[squeak-dev] Ephemerons explained [was Re: Improving WeakKeyDictionary comment]

Wed Jun 15 22:13:53 UTC 2022

Wow, thank you so much for that fantastic description, Eliot!  I believe I
understand it!

It helped immensely that you clarified the *motivation* behind their
invention:

> What we want is not to have to send release.
> This needs only one more thing to solve the collection of these isolated
cycles reachable from ephemerons, and
> relieve the programmer of the task of sending release.

This was very helpful.  My brain has to believe there's a good reason to
learn something before it'll make space for it.  :)

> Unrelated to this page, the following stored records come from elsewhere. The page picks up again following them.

(** C5.  The trace of a run has exactly [total_points] = 120 samples of
    time, flow and volume; the first volume sample is 0; every volume
    sample is the trapezoidal-rule integral of the flow samples up to and
    including its index over their times; and the flow sample [i] is
    [peak_flow * (i / 120) * exp (- decay * i / 120)] plus that sample's
    noise draw, with [peak_flow = fvc_pred * (0.8 + 0.4 U)] and
    [decay = 2.5 + U2] for the two uniform draws made once, before the
    loop. *)
Theorem breath_trace_invariant :
  let st := breath_loop exp rand normal fvc_pred g in
  let peak_flow := fvc_pred * (0.8 + 0.4 * draw_U rand g) in
  let decay := 2.5 + draw_U2 rand g in
  length time_grid = 120%nat /\
  length (flow st) = 120%nat /\
  length (volume st) = 120%nat /\
  volume st !! 0%nat = Some 0 /\
  forall i : nat, (i < 120)%nat ->
    flow st !! i =
      Some ((peak_flow * (of_nat i / of_nat 120))
            * exp (- decay * of_nat i / of_nat 120)
            + noise_at rand normal g i) /\
    exists v, volume st !! i = Some v /\
              v == trapezoid_rule (take (i + 1) (flow st))
                                  (take (i + 1) time_grid).
Proof.
  intros st peak_flow decay. subst st. rewrite flow_closed, volume_closed.
  split; [apply length_time_grid|].
  split; [apply length_flow_prefix|].
  split; [rewrite length_map, length_seq; reflexivity|].
  split; [rewrite lookup_map_seq by (unfold total_points; lia);
          reflexivity|].
  intros i Hi. split.
  - unfold flow_prefix. rewrite lookup_map_seq by exact Hi. reflexivity.
  - exists (vv i). split.
    + apply lookup_map_seq. exact Hi.
    + rewrite take_flow_prefix by (unfold total_points; lia).
      apply volume_value_trapezoid.
Qed.

(** C3.  When the loop has finished, the simulator returns
    [(fvc_measured, fev1_measured)] where [fvc_measured] is the
    trapezoidal-rule integral of the whole flow series over the whole time
    grid and [fev1_measured] is that integral over the first
    [floor(120 / 6) = 20] samples and their times. *)
Theorem simulate_breath_measures (fev1_pred : Q) :
  let st := breath_loop exp rand normal fvc_pred g in
  let n := (total_points / 6)%nat in
  length (flow st) = total_points /\
  length time_grid = total_points /\
  n = 20%nat /\
  exists fvc_measured fev1_measured,
    simulate_breath exp rand normal fvc_pred fev1_pred g =
      (fvc_measured, fev1_measured) /\
    fvc_measured == trapezoid_rule (flow st) time_grid /\
    fev1_measured == trapezoid_rule (take n (flow st)) (take n time_grid).
Proof.
  intros st n.
  split; [subst st; rewrite flow_closed; apply length_flow_prefix|].
  split; [apply length_time_grid|].
  split; [reflexivity|].
  unfold simulate_breath, measure. fold st.
  eexists _, _. split; [reflexivity|].
  split; [apply trapz_trapezoid_rule|].
  change (Z.to_nat (py_int (of_nat total_points / 6))) with n.
  apply trapz_trapezoid_rule.
Qed.

(** C9, amended.  The three label updates with [(t[i], flow[i],
    volume[i])] are made for the sample indices that are multiples of 20
    and for no others: six times in a run of 120 samples, in index order
    (0, 20, 40, 60, 80, 100), each with the values that sample has in the
    finished trace.  What happens once per sample, in index order, is the
    redraw of the chart with the series up to that sample. *)
Theorem readouts_every_twentieth_sample :
  let st := breath_loop exp rand normal fvc_pred g in
  List.filter is_readout (log st) =
    flat_map (fun i => [TimeVarSet (get time_grid i);
                        FlowVarSet (get (flow st) i);
                        VolumeVarSet (get (volume st) i)])
             [0; 20; 40; 60; 80; 100]%nat /\
  length (List.filter is_time_set (log st)) = 6%nat /\
  List.filter is_plot (log st) =
    map (fun i => AxPlot (take (i + 1) time_grid) (take (i + 1) (flow st)))
        (seq 0 total_points) /\
  length (List.filter is_draw (log st)) = total_points.
Proof.
  intros st. split; [|split; [|split]].
  - subst st. rewrite log_readouts, readout_indices_eq.
    rewrite flow_closed, volume_closed.
    unfold readout_of. cbn [flat_map app].
    rewrite !get_flow_prefix, !get_volume_values
      by (unfold total_points; lia).
    reflexivity.
  - apply time_set_count.
  - subst st. rewrite log_closed, flow_closed.
    rewrite (filter_cons_false is_plot AxClear _ eq_refl).
    rewrite filter_flat_map, (flat_map_ext _ _ plot_events).
    rewrite flat_map_singleton. apply map_ext_in.
    intros i Hi. apply in_seq in Hi.
    rewrite take_flow_prefix by lia. reflexivity.
  - subst st.
    rewrite log_closed, (filter_cons_false is_draw AxClear _ eq_refl).
    rewrite filter_flat_map, (flat_map_ext _ _ draw_events).
    rewrite (flat_map_singleton (fun _ => CanvasDraw)), length_map.
    apply length_seq.
Qed.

Unwanted, non-isolated cycles are not something I want either but, I must
admit, I haven't done enough ToolBuilder / MVC programming to understand
why sending #release is such a big deal.  Just due to the UI being made up
of so many objects connected to so many model objects, I guess.  But I tend
to prefer a rather *buttoned down* style of design and programming.  For
example, I've never used finalization in any of my designs, because I only
ever design for explicit release of resources.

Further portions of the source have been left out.